The problem
In the entries that follow, the line with "now rewrite !Qcompare_refl." opens the range and the line with "- intros (k" closes it; repeat that range exactly, both lines included.

(Collection entries)
--- START ---

(** X7.  The average is missing exactly when no selected listing has a
    price, be the selection empty or not. *)
Theorem average_is_missing_iff_no_price
        (csv : list App.Listing) (b m : option string) (y : option Z) :
  App.average_price csv b m y = None <->
  forall c, In c (App.cars_df_filtered csv b m y) ->
            App.Price (App.listing c) = None.
Proof.
  unfold App.average_price. rewrite mean_nil_iff. split.
  - intros E c Hc. destruct (App.Price (App.listing c)) as [p|] eqn:Ep;
      [|reflexivity].
    assert (Hin : In p (Spec.present
                          (map (fun c => App.Price (App.listing c))
                               (App.cars_df_filtered csv b m y)))).
    { apply present_In, in_map_iff. now exists c. }
    now rewrite E in Hin.
  - intros H.
    destruct (Spec.present _) as [|p ps] eqn:E; [reflexivity|].
    assert (Hin : In p (Spec.present
                          (map (fun c => App.Price (App.listing c))
                               (App.cars_df_filtered csv b m y))))
      by (rewrite E; now left).
    apply present_In, in_map_iff in Hin as (c & Hp & Hc).
    rewrite (H c Hc) in Hp. discriminate.
Qed.

Lemma average_is_missing_iff_no_price_witness :
  App.average_price Ex.csv (Some "Honda"%string) (Some "City 1.5"%string)
                    (Some 2012%Z) = None.
Proof.
  apply (proj2 (average_is_missing_iff_no_price
                  Ex.csv (Some "Honda"%string) (Some "City 1.5"%string)
                  (Some 2012%Z))).
  intros c [<- | []]. reflexivity.
Defined.

End AverageFacts.

(** ** More on the bars and the top five (lines 100-108) *)

Section BarFacts.
Local Open Scope list_scope.

Lemma unique_nil_iff {A : Type} (eqb : A -> A -> bool) (l : list A) :
  Pd.unique eqb l = [] <-> l = [].
Proof. destruct l; cbn; split; easy. Qed.

Lemma sort_nil_iff {A : Type} (before : A -> A -> bool) (l : list A) :
  Pd.sort before l = [] <-> l = [].
Proof.
  split; [|now intros ->]. intros H.
  apply (f_equal (@List.length A)) in H. rewrite sort_length in H.
  now destruct l.
Qed.

Lemma sorted_top (rows : list BarRow.t) :
  StronglySorted (Spec.not_after Spec.by_avg) (Pd.sort Spec.by_avg rows).
Proof.
  apply (sort_sorted Spec.by_avg).
  - intros a b. apply desc_before_asym.
  - intros a b c. apply desc_before_negtrans.
Qed.

(** The bars of the selection, key by key. *)
Lemma bars_eq (filtered : list App.Car) :
  App.avg_price_by_city_new filtered
  = map (fun k =>
           App.bar_row
             (k, filter (fun c => String.eqb (App.Location (App.listing c)) k)
                        filtered))
        (Pd.sort String.ltb
                 (Pd.unique String.eqb
                    (map (fun c => App.Location (App.listing c)) filtered))).
Proof.
  unfold App.avg_price_by_city_new, Pd.groupby.
  now rewrite map_map, keys_of_total.
Qed.

(** X10.  Before the ranking, the bars are in strictly ascending order of
    city: [groupby] sorts its keys. *)
Theorem bars_are_in_city_order
        (csv : list App.Listing) (b m : option string) (y : option Z) :
  Spec.ascending
    (map BarRow.Location (App.df_avg_price_by_city_new csv b m y)).
Proof.
  unfold App.df_avg_price_by_city_new. rewrite bar_locations.
  apply sort_ascending, unique_NoDup. intros a _. apply String.eqb_refl.
Qed.

(** X13.  Ranking a ranking changes nothing. *)
Theorem top_5_is_idempotent (rows : list BarRow.t) :
  App.top_5 (App.top_5 rows) = App.top_5 rows.
Proof.
  rewrite !top_5_sort. rewrite sort_sorted_id.
  - now rewrite firstn_firstn.
  - apply firstn_sorted, sorted_top.
Qed.

(** X14.  With at most five rows the ranking keeps every row, and on rows that
    are already in descending order it returns the first five as they
    are. *)
Theorem top_5_of_few_or_sorted_rows (rows : list BarRow.t) :
  ((List.length rows <= 5)%nat -> Permutation (App.top_5 rows) rows)
  /\ (StronglySorted Spec.avg_order rows -> App.top_5 rows = firstn 5 rows).
Proof.
  rewrite top_5_sort. split.
  - intros H. rewrite firstn_all2 by (now rewrite sort_length).
    apply sort_perm.
  - intros H. rewrite sort_sorted_id; [reflexivity|].
    apply sorted_weaken with (R := Spec.avg_order); [|assumption].
    intros a b Hab. now apply desc_before_false.
Qed.

Lemma top_5_of_few_or_sorted_rows_witness :
  Permutation (App.top_5 [Ex.delhi_bar; Ex.kochi_bar; Ex.mumbai_bar])
              [Ex.delhi_bar; Ex.kochi_bar; Ex.mumbai_bar].
Proof.
  apply (proj1 (top_5_of_few_or_sorted_rows
                  [Ex.delhi_bar; Ex.kochi_bar; Ex.mumbai_bar])).
  cbn. lia.
Defined.

(** X15.  The top five are bars of cities of the selection, no city twice. *)
Theorem top_5_cities_are_distinct
        (csv : list App.Listing) (b m : option string) (y : option Z) :
  NoDup (map BarRow.Location (App.df_top_5 csv b m y))
  /\ forall r, In r (App.df_top_5 csv b m y) ->
               In r (App.df_avg_price_by_city_new csv b m y)
               /\ exists c, In c (App.cars_df_filtered csv b m y)
                            /\ App.Location (App.listing c)
                               = BarRow.Location r.
Proof.
  unfold App.df_top_5. rewrite top_5_sort.
  set (rows := App.df_avg_price_by_city_new csv b m y).
  assert (Hnd : NoDup (map BarRow.Location rows)).
  { unfold rows, App.df_avg_price_by_city_new. rewrite bar_locations.
    apply sort_NoDup, unique_NoDup. intros a _. apply String.eqb_refl. }
  assert (Hin : forall r, In r (firstn 5 (Pd.sort Spec.by_avg rows)) ->
                          In r rows).
  { intros r Hr. apply (sort_In Spec.by_avg).
    rewrite <- (firstn_skipn 5 (Pd.sort Spec.by_avg rows)).
    apply in_or_app. now left. }
  split.
  - apply (Permutation_NoDup
             (Permutation_map BarRow.Location
                (Permutation_sym (sort_perm Spec.by_avg rows)))) in Hnd.
    rewrite <- (firstn_skipn 5 (Pd.sort Spec.by_avg rows)), map_app in Hnd.
    now apply NoDup_app_remove_r in Hnd.
  - intros r Hr. apply Hin in Hr. split; [assumption|].
    apply bar_rows_In in Hr as (c & Hc & ->). now exists c.
Qed.

Lemma top_5_cities_are_distinct_witness :
  In Ex.kochi_bar
     (App.df_avg_price_by_city_new Ex.csv (Some "Audi"%string)
                                   (Some "A4 New"%string) (Some 2013%Z)).
Proof.
  apply (proj2 (top_5_cities_are_distinct
                  Ex.csv (Some "Audi"%string) (Some "A4 New"%string)
                  (Some 2013%Z)) Ex.kochi_bar).
  vm_compute. tauto.
Defined.

End BarFacts.

(** ** More on the city averages (lines 40-61) *)

Section CityFacts.
Local Open Scope list_scope.

Local Abbreviation loc_of := (fun k : string * Q * Q => fst (fst k)).

Lemma compare_refl (a : string) : String.compare a a = Eq.
Proof.
  pose proof (String.compare_antisym a a) as H.
  destruct (String.compare a a); [reflexivity | discriminate | discriminate].
Qed.

Lemma Qcompare_refl (x : Q) : Qcompare x x = Eq.
Proof. apply Qeq_alt. reflexivity. Qed.

(** Strings in sorted order are determined by their elements. *)
Lemma sort_same_elements (l l' : list string) :
  NoDup l -> NoDup l' -> (forall x, In x l <-> In x l') ->
  Pd.sort String.ltb l = Pd.sort String.ltb l'.
Proof.
  intros Hl Hl' Hin. apply (sorted_perm_eq String.ltb ltb_total).
  - apply sort_sorted; [apply ltb_asym | apply ltb_negtrans].
  - apply sort_sorted; [apply ltb_asym | apply ltb_negtrans].
  - intros a b _ _. apply string_dec.
  - rewrite !sort_perm. now apply NoDup_Permutation.
Qed.

Lemma city_keys_of_table (csv : list App.Listing) (k : string * Q * Q) :
  In k (Pd.unique App.city_key_eqb
                  (Pd.keys_of App.city_key (App.df_cars csv))) ->
  Spec.coords_of App.df_cordinates (loc_of k) = Some k.
Proof.
  intros H. apply city_unique_keys, city_key_of_car in H as (l & _ & Hk).
  pose proof (coords_of_key _ _ _ Hk) as [_ E]. now rewrite E.
Qed.

(** On the keys of the table the order of the keys is the order of their
    cities. *)
Lemma city_key_ltb_agrees (csv : list App.Listing) (a b : string * Q * Q) :
  In a (Pd.unique App.city_key_eqb
                  (Pd.keys_of App.city_key (App.df_cars csv))) ->
  In b (Pd.unique App.city_key_eqb
                  (Pd.keys_of App.city_key (App.df_cars csv))) ->
  App.city_key_ltb a b = String.ltb (loc_of a) (loc_of b).
Proof.
  intros Ha Hb. apply city_keys_of_table in Ha, Hb.
  unfold App.city_key_ltb, String.ltb.
  destruct (String.compare (loc_of a) (loc_of b)) eqn:E; try reflexivity.
  apply String.compare_eq_iff in E. cbv beta in E. rewrite E in Ha.
  assert (a = b) by congruence. subst b.
  now rewrite !Qcompare_refl.
Qed.

Lemma city_locations_sorted (csv : list App.Listing) :
  map CityRow.Location (App.df_avg_price_by_city csv)
  = Pd.sort String.ltb
            (map loc_of
                 (Pd.unique App.city_key_eqb
                            (Pd.keys_of App.city_key (App.df_cars csv)))).
Proof.
  unfold App.df_avg_price_by_city, App.avg_price_by_city.
  rewrite map_map.
  rewrite (map_ext _ (fun g => loc_of (fst g))) by reflexivity.
  rewrite <- (map_map fst loc_of), groupby_fst.
  apply sort_map_agree. intros a b. apply city_key_ltb_agrees.
Qed.

Lemma city_locations_unique (csv : list App.Listing) :
  NoDup (map loc_of
             (Pd.unique App.city_key_eqb
                        (Pd.keys_of App.city_key (App.df_cars csv)))).
Proof.
  apply NoDup_map_NoDup_ForallPairs.
  - intros a b Ha Hb E. apply city_keys_of_table in Ha, Hb.
    cbv beta in E. rewrite E in Ha. congruence.
  - apply unique_NoDup. intros a _. apply city_key_eqb_refl.
Qed.

Lemma city_locations_In (csv : list App.Listing) (loc : string) :
  In loc (map loc_of
              (Pd.unique App.city_key_eqb
                         (Pd.keys_of App.city_key (App.df_cars csv))))
  <-> (exists l, In l csv /\ App.Location l = loc)
      /\ Spec.mappedb loc = true.
Proof.
  rewrite in_map_iff, mappedb_coords. split.
  - intros (k & <- & Hk). pose proof (city_keys_of_table _ _ Hk) as E.
    apply city_unique_keys, city_key_of_car in Hk as (l & Hl & Hk).
    pose proof (coords_of_key _ _ _ Hk) as [_ El].
    split; [exists l; now split | now rewrite E].
  - intros [(l & Hl & <-) H].
    destruct (Spec.coords_of App.df_cordinates (App.Location l))
      as [k|] eqn:E; [|discriminate].
    exists k. split; [now apply coords_of_key in E|].
    apply city_unique_keys, city_key_of_car. eauto.
Qed.

(** X16.  The rows of the city averages are in strictly ascending order of
    city. *)
Theorem city_rows_are_in_city_order (csv : list App.Listing) :
  Spec.ascending (map CityRow.Location (App.df_avg_price_by_city csv)).
Proof.
  rewrite city_locations_sorted. apply sort_ascending, city_locations_unique.
Qed.

(** X17.  [df_cities] (line 40) holds each city of the data once, and the
    cities of the map are those of them that the coordinate table has, in
    ascending order. *)
Theorem map_cities_are_the_known_df_cities (csv : list App.Listing) :
  NoDup (App.df_cities csv)
  /\ (forall loc, In loc (App.df_cities csv) <->
                  exists l, In l csv /\ App.Location l = loc)
  /\ map CityRow.Location (App.df_avg_price_by_city csv)
     = Pd.sort String.ltb (filter Spec.mappedb (App.df_cities csv)).
Proof.
  assert (Hin : forall loc, In loc (App.df_cities csv) <->
                            exists l, In l csv /\ App.Location l = loc).
  { intros loc. unfold App.df_cities, App.cars_df.
    rewrite unique_In by (intros; apply String.eqb_eq).
    rewrite map_map, in_map_iff.
    split; intros (l & H1 & H2); exists l; auto. }
  assert (Hnd : NoDup (App.df_cities csv))
    by (apply unique_NoDup; intros a _; apply String.eqb_refl).
  split; [assumption|]. split; [assumption|].
  rewrite city_locations_sorted. apply sort_same_elements.
  - apply city_locations_unique.
  - now apply NoDup_filter.
  - intros loc. now rewrite city_locations_In, filter_In, Hin.
Qed.

End CityFacts.

(** ** Instances on the sample data *)

Section Instances.
Local Open Scope list_scope.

--- END ---

Output below
  now rewrite !Qcompare_refl.
Qed.

Lemma city_locations_sorted (csv : list App.Listing) :
  map CityRow.Location (App.df_avg_price_by_city csv)
  = Pd.sort String.ltb
            (map loc_of
                 (Pd.unique App.city_key_eqb
                            (Pd.keys_of App.city_key (App.df_cars csv)))).
Proof.
  unfold App.df_avg_price_by_city, App.avg_price_by_city.
  rewrite map_map.
  rewrite (map_ext _ (fun g => loc_of (fst g))) by reflexivity.
  rewrite <- (map_map fst loc_of), groupby_fst.
  apply sort_map_agree. intros a b. apply city_key_ltb_agrees.
Qed.

Lemma city_locations_unique (csv : list App.Listing) :
  NoDup (map loc_of
             (Pd.unique App.city_key_eqb
                        (Pd.keys_of App.city_key (App.df_cars csv)))).
Proof.
  apply NoDup_map_NoDup_ForallPairs.
  - intros a b Ha Hb E. apply city_keys_of_table in Ha, Hb.
    cbv beta in E. rewrite E in Ha. congruence.
  - apply unique_NoDup. intros a _. apply city_key_eqb_refl.
Qed.

Lemma city_locations_In (csv : list App.Listing) (loc : string) :
  In loc (map loc_of
              (Pd.unique App.city_key_eqb
                         (Pd.keys_of App.city_key (App.df_cars csv))))
  <-> (exists l, In l csv /\ App.Location l = loc)
      /\ Spec.mappedb loc = true.
Proof.
  rewrite in_map_iff, mappedb_coords. split.
  - intros (k & <- & Hk). pose proof (city_keys_of_table _ _ Hk) as E.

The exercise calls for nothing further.